CORONAVIRUS – New York extends measures for COVID-19 in the Big Apple and surroundings

The New York authorities have decided to extend the current restrictions to curb the coronavirus in several areas, including the Big Apple and its surroundings, until May 28, while parts of the state begin their “reopening” on Friday.

In an executive order signed late Thursday, the state governor, Andrew Cuomo, extended the duration of the rules dubbed “New York on Hiatus”, which include the prohibition of public gatherings and the closure of non-essential businesses, among others. stuff.

The regulations in force until now expired this Friday, which is when five regions, most of them rural areas in the north of the state with signs of a lesser impact of the disease, begin “phase 1” of a progressive reactivation of activity.

New York on hiatus, coronavirus, measure, Listín Diario ,.

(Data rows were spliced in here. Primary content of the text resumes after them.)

(* ===== verification/CLState.v ===== *)
(** * Concentrated liquidity: the state of the module

    The messages of [model/*.pb.go] and [types/*.pb.go], and what the keeper
    ([keeper.go]) reads and writes.  The module keeps everything in one
    key-value store, under a different prefix for each kind of entry
    ([types/keys.go]).  [Keeper] has one component per prefix: ticks and
    accumulators, whose keys matter to the theorems, are key-value stores on
    their byte keys; the other entries, which are only reached by their whole
    key or by a prefix of fixed width, are finite maps from the decoded key to
    the decoded value.

    Other modules (bank, lockup, account keepers, the CosmWasm contracts and
    the listeners) are an interface, [ExternalKeepers], with a state of its
    own.  Addresses are their text, times are nanoseconds since Go's zero
    time.  Gas, events, logs and telemetry are left out. *)

From stdpp Require Import base gmap strings pretty.
From Stdlib Require Import ZArith Lia List Bool.
From S2P Require Import Prelude GoBig BigDec SdkMath CLTick Store CLKeys GoState DecCoins Accum.
Import ListNotations.

#[global] Open Scope Z_scope.

(** ** Time *)

Definition SupportedUptimes : list Z :=
  [Nanosecond; Minute; Hour; Hour * 24; Hour * 24 * 7; Hour * 24 * 7 * 2].

(** ** Messages *)

Record Pool : Type := {
  Address : string;
  IncentivesAddress : string;
  SpreadRewardsAddress : string;
  Id : Z;
  CurrentTickLiquidity : Z;
  Token0 : string;
  Token1 : string;
  CurrentSqrtPrice : Z;
  CurrentTick : Z;
  TickSpacing : Z;
  SpreadFactor : Z;
  LastLiquidityUpdate : Z
}.

Record Position : Type := {
  PositionId : Z;
  PositionAddress : string;
  PoolId : Z;
  LowerTick : Z;
  UpperTick : Z;
  JoinTime : Z;
  Liquidity : Z
}.

Record IncentiveRecordBody : Type := {
  RemainingDenom : string;
  RemainingAmount : Z;
  EmissionRate : Z;
  StartTime : Z
}.

Record IncentiveRecord : Type := {
  IncentiveId : Z;
  IncentivePoolId : Z;
  RecordBody : IncentiveRecordBody;
  MinUptime : Z
}.

Record Params : Type := {
  AuthorizedTickSpacing : list Z;
  AuthorizedSpreadFactors : list Z;
  AuthorizedUptimes : list Z;
  IsPermissionlessPoolCreationEnabled : bool;
  UnrestrictedPoolCreatorWhitelist : list string
}.

(** ** Other modules *)

Class ExternalKeepers (C : DecCoinsOps) : Type := {
  Ext : Type;
  (** bank *)
  SendCoins : string -> string -> Coins -> M Ext unit;
  HasBalance : Ext -> string -> string -> Z -> bool;
  GetBalance : Ext -> string -> string -> Z;
  MintCoins : string -> Coins -> M Ext unit;
  (** lockup: the end time of a lock, zero while it is not unlocking *)
  GetLockByID : Ext -> Z -> Res Z;
  CreateLockNoSend : string -> Coins -> Z -> M Ext Z;
  BeginForceUnlock : Z -> Coins -> M Ext Z;
  (** account: addresses of module accounts, and those derived from a pool id *)
  GetModuleAddress : string -> string;
  NewPoolAddress : Z -> string;
  NewModuleAddressWithPrefix : string -> string -> Z -> string;
  (** poolmanager *)
  AuthorizedQuoteDenoms : Ext -> list string;
  (** CosmWasm hooks of a pool, by action prefix; nothing when no contract is set *)
  callPoolActionListener : string -> Z -> M Ext unit;
  (** listeners, which return nothing *)
  listen : string -> string -> Z -> Ext -> Ext
}.

(** ** Keys of accumulators ([types/keys.go]) *)

Definition byte_string (n : nat) : string := String (Ascii.ascii_of_nat n) EmptyString.

Definition KeySpreadRewardPositionAccumulator (positionId : Z) : string :=
  byte_string 10 +:+ "|" +:+ pretty positionId.

Definition KeySpreadRewardPoolAccumulator (poolId : Z) : string :=
  byte_string 11 +:+ "/" +:+ pretty poolId.

Definition KeyUptimeAccumulator (poolId uptimeIndex : Z) : string :=
  byte_string 12 +:+ "/" +:+ pretty poolId +:+ "/" +:+ pretty uptimeIndex.

(** [string(types.KeyPositionId(positionId))] *)
Definition KeyPositionId (positionId : Z) : string := byte_string 8 +:+ pretty positionId.

(** [types.GetConcentratedLockupDenomFromPoolId] *)
Definition GetConcentratedLockupDenomFromPoolId (poolId : Z) : string :=
  "cl/pool" +:+ "/" +:+ pretty poolId.

(** ** The keeper *)

Section State.
Context {C : DecCoinsOps}.

Record TickInfo : Type := {
  LiquidityGross : Z;
  LiquidityNet : Z;
  SpreadRewardGrowthOppositeDirectionOfLastTraversal : DecCoins;
  UptimeTrackers : list DecCoins
}.

Context {E : ExternalKeepers C} {KT : KVStore TickInfo} {KA : KVStore StoreValue}.

Record Keeper : Type := {
  k_pools : gmap Z Pool;
  k_ticks : @St _ KT;
  k_accums : @St _ KA;
  k_positions : gmap Z Position;
  k_addressPoolPosition : gset (string * Z * Z);
  k_poolPosition : gset (Z * Z);
  k_positionLock : gmap Z Z;
  k_lockPosition : gmap Z Z;
  k_fullRange : gmap Z Z;
  k_incentives : gmap (Z * Z * Z) IncentiveRecordBody;
  k_nextPositionId : Z;
  k_nextIncentiveId : Z;
  k_totalLiquidity : gmap string Z;
  k_spreadThreshold : option Z;
  k_incentiveThreshold : option Z;
  k_params : Params;
  k_ext : Ext
}.

(** Replacing one component. *)

Definition set_pools (u : gmap Z Pool -> gmap Z Pool) (k : Keeper) : Keeper :=
  match k with Build_Keeper a b c d e f g h i j k l m n o p q => Build_Keeper (u a) b c d e f g h i j k l m n o p q end.
Definition set_ticks (u : @St _ KT -> @St _ KT) (k : Keeper) : Keeper :=
  match k with Build_Keeper a b c d e f g h i j k l m n o p q => Build_Keeper a (u b) c d e f g h i j k l m n o p q end.
Definition set_accums (u : @St _ KA -> @St _ KA) (k : Keeper) : Keeper :=
  match k with Build_Keeper a b c d e f g h i j k l m n o p q => Build_Keeper a b (u c) d e f g h i j k l m n o p q end.
Definition set_positions (u : gmap Z Position -> gmap Z Position) (k : Keeper) : Keeper :=
  match k with Build_Keeper a b c d e f g h i j k l m n o p q => Build_Keeper a b c (u d) e f g h i j k l m n o p q end.
Definition set_addressPoolPosition (u : gset (string * Z * Z) -> gset (string * Z * Z)) (k : Keeper) : Keeper :=
  match k with Build_Keeper a b c d e f g h i j k l m n o p q => Build_Keeper a b c d (u e) f g h i j k l m n o p q end.
Definition set_poolPosition (u : gset (Z * Z) -> gset (Z * Z)) (k : Keeper) : Keeper :=
  match k with Build_Keeper a b c d e f g h i j k l m n o p q => Build_Keeper a b c d e (u f) g h i j k l m n o p q end.
Definition set_positionLock (u : gmap Z Z -> gmap Z Z) (k : Keeper) : Keeper :=
  match k with Build_Keeper a b c d e f g h i j k l m n o p q => Build_Keeper a b c d e f (u g) h i j k l m n o p q end.
Definition set_lockPosition (u : gmap Z Z -> gmap Z Z) (k : Keeper) : Keeper :=
  match k with Build_Keeper a b c d e f g h i j k l m n o p q => Build_Keeper a b c d e f g (u h) i j k l m n o p q end.
Definition set_fullRange (u : gmap Z Z -> gmap Z Z) (k : Keeper) : Keeper :=
  match k with Build_Keeper a b c d e f g h i j k l m n o p q => Build_Keeper a b c d e f g h (u i) j k l m n o p q end.
Definition set_incentives (u : gmap (Z * Z * Z) IncentiveRecordBody -> gmap (Z * Z * Z) IncentiveRecordBody) (k : Keeper) : Keeper :=
  match k with Build_Keeper a b c d e f g h i j k l m n o p q => Build_Keeper a b c d e f g h i (u j) k l m n o p q end.
Definition set_nextPositionId (u : Z -> Z) (k : Keeper) : Keeper :=
  match k with Build_Keeper a b c d e f g h i j k l m n o p q => Build_Keeper a b c d e f g h i j (u k) l m n o p q end.
Definition set_nextIncentiveId (u : Z -> Z) (k : Keeper) : Keeper :=
  match k with Build_Keeper a b c d e f g h i j k l m n o p q => Build_Keeper a b c d e f g h i j k (u l) m n o p q end.
Definition set_totalLiquidity (u : gmap string Z -> gmap string Z) (k : Keeper) : Keeper :=
  match k with Build_Keeper a b c d e f g h i j k l m n o p q => Build_Keeper a b c d e f g h i j k l (u m) n o p q end.
Definition set_spreadThreshold (u : option Z -> option Z) (k : Keeper) : Keeper :=
  match k with Build_Keeper a b c d e f g h i j k l m n o p q => Build_Keeper a b c d e f g h i j k l m (u n) o p q end.
Definition set_incentiveThreshold (u : option Z -> option Z) (k : Keeper) : Keeper :=
  match k with Build_Keeper a b c d e f g h i j k l m n o p q => Build_Keeper a b c d e f g h i j k l m n (u o) p q end.
Definition set_ext (u : Ext -> Ext) (k : Keeper) : Keeper :=
  match k with Build_Keeper a b c d e f g h i j k l m n o p q => Build_Keeper a b c d e f g h i j k l m n o p (u q) end.

(** A call of another module, on its state. *)
Definition external {A} (c : M Ext A) : M Keeper A := zoom k_ext (fun e => set_ext (fun _ => e)) c.

Definition ask {A} (f : Keeper -> A) : M Keeper A := fun k => (Ok (f k), k).

(** A method of an accumulator object, which works on the store of the module
    and on the object: the object after the call is returned. *)
Definition on_accum {A} (o : AccumulatorObject) (c : M ASt A) : M Keeper (A * AccumulatorObject) :=
  fun k => match c (k_accums k, o) with
           | (Ok a, (st, o')) => (Ok (a, o'), set_accums (fun _ => st) k)
           | (Err e, (st, _)) => (Err e, set_accums (fun _ => st) k)
           | (Panic m, (st, _)) => (Panic m, set_accums (fun _ => st) k)
           end.

(** A function on the store of accumulators. *)
Definition on_accum_store {A} (c : M (@St _ KA) A) : M Keeper A :=
  zoom k_accums (fun st => set_accums (fun _ => st)) c.

(** ** Pools ([pool.go], [model/pool.go]) *)

Definition getPoolById (poolId : Z) : M Keeper Pool :=
  fun k => match k_pools k !! poolId with
           | Some p => (Ok p, k)
           | None => (Err "PoolNotFoundError", k)
           end.

Definition setPool (p : Pool) : M Keeper unit := modify (set_pools <[Id p := p]>).

(** [GetPool] and the conversions between pool interfaces add no condition. *)
Definition GetConcentratedPoolById (poolId : Z) : M Keeper Pool :=
  fun k => match getPoolById poolId k with
           | (Err _, k') => (Err "PoolNotFoundError", k')
           | r => r
           end.

Definition PoolHasPosition (p : Pool) : bool :=
  if IsZero (CurrentSqrtPrice p) && (CurrentTick p =? 0) then false else true.

(** ** Ids and totals ([keeper.go], [total_liquidity.go]) *)

Definition GetNextPositionId : M Keeper Z := ask k_nextPositionId.
Definition SetNextPositionId (positionId : Z) : M Keeper unit :=
  modify (set_nextPositionId (fun _ => positionId)).
Definition GetNextIncentiveRecordId : M Keeper Z := ask k_nextIncentiveId.
Definition SetNextIncentiveRecordId (id : Z) : M Keeper unit :=
  modify (set_nextIncentiveId (fun _ => id)).

Definition setDenomLiquidity (denom : string) (amount : Z) : M Keeper unit :=
  modify (set_totalLiquidity <[denom := amount]>).

Definition GetDenomLiquidity (denom : string) : M Keeper Z :=
  ask (fun k => default 0 (k_totalLiquidity k !! denom)).

Context {S : SdkMath}.

Definition RecordTotalLiquidityIncrease (coins : Coins) : M Keeper unit :=
  for_each (coins_list coins) (fun c =>
    amount <~ GetDenomLiquidity c.1 ;;
    amount <~ lift (int_Add amount c.2) ;;
    setDenomLiquidity c.1 amount).

Definition RecordTotalLiquidityDecrease (coins : Coins) : M Keeper unit :=
  for_each (coins_list coins) (fun c =>
    amount <~ GetDenomLiquidity c.1 ;;
    amount <~ lift (int_Sub amount c.2) ;;
    setDenomLiquidity c.1 amount).

(** Parsing a stored total panics on malformed bytes, which decoded values exclude. *)
Definition GetTotalLiquidity : M Keeper Coins :=
  l <~ ask (fun k => map_to_list (k_totalLiquidity k)) ;;
  lift (fold_left (fun r (c : string * Z) => t <- r ;; coins_Add t (coins_append coins_empty c.1 c.2)) l (Ok coins_empty)).

End State.

(** ** A reference instance, which the examples run *)

Record RefExt : Type := { balances : gmap (string * string) Z; locks : gmap Z Z }.

Definition balance_of (e : RefExt) (addr denom : string) : Z := default 0 (balances e !! (addr, denom)).

Definition move_coin (from to : string) (c : string * Z) : M RefExt unit :=
  fun e =>
    if balance_of e from c.1 <? c.2 then (Err "insufficient funds", e) else
    let b := <[(from, c.1) := balance_of e from c.1 - c.2]> (balances e) in
    (Ok tt, {| balances := <[(to, c.1) := default 0 (b !! (to, c.1)) + c.2]> b; locks := locks e |}).

Definition ext_ref : ExternalKeepers map_coins := {|
  Ext := RefExt;
  SendCoins from to c := for_each (coins_list c) (move_coin from to);
  HasBalance e addr denom amount := amount <=? balance_of e addr denom;
  GetBalance := balance_of;
  MintCoins to c := for_each (coins_list c) (fun c => modify (fun e =>
    {| balances := <[(to, c.1) := balance_of e to c.1 + c.2]> (balances e); locks := locks e |}));
  GetLockByID e id := match locks e !! id with Some t => Ok t | None => Err "ErrLockupNotFound" end;
  CreateLockNoSend owner c d := ret 1;
  BeginForceUnlock id c := ret id;
  GetModuleAddress m := m;
  NewPoolAddress id := "pool/" +:+ pretty id;
  NewModuleAddressWithPrefix m p id := m +:+ "/" +:+ p +:+ "/" +:+ pretty id;
  AuthorizedQuoteDenoms e := ["usdc"];
  callPoolActionListener action id := ret tt;
  listen event sender id e := e
|}.

Definition ref_ticks : KVStore (@TickInfo map_coins) := assoc_store.
Definition ref_accums : KVStore (@StoreValue map_coins) := assoc_store.

Definition RefKeeper : Type := @Keeper map_coins ext_ref ref_ticks ref_accums.

Definition empty_keeper (e : RefExt) : RefKeeper :=
  @Build_Keeper map_coins ext_ref ref_ticks ref_accums
    ∅ (@st_empty _ ref_ticks) (@st_empty _ ref_accums) ∅ ∅ ∅ ∅ ∅ ∅ ∅ 1 1 ∅ (Some 0) (Some 0)
    {| AuthorizedTickSpacing := [1; 10; 100; 1000]; AuthorizedSpreadFactors := [0; 10 ^ 15];
       AuthorizedUptimes := [Nanosecond]; IsPermissionlessPoolCreationEnabled := true;
       UnrestrictedPoolCreatorWhitelist := [] |} e.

In this first stage, construction, manufacturing and some retailers will be operating again, but with limitations.

The order approved by Cuomo specifies that if other regions meet the parameters set for the “reopening” before May 28, the rule will be modified so that they can also join the “phase 1”.

The criteria include a reduction for at least 14 days in hospitalizations and deaths from COVID-19, that hospitals have at least 30% free capacity and certain numbers of tests and personnel for the tracking of contagions available, among others.

The city of New York and its surroundings, the most affected areas, do not comply with these provisions for now and as the mayor of the Big Apple, Bill de Blasio, has advanced in recent days, it is very unlikely that the restrictions will begin to be lifted before June.

The executive order signed by Cuomo also extends other emergency measures until June 13, considering that the situation that led to the declaration of a state of emergency continues and will continue for the near future.

New York state is the great epicenter of the pandemic in the United States and accumulates more than 27,600 deaths from the disease, according to the latest data from Johns Hopkins University.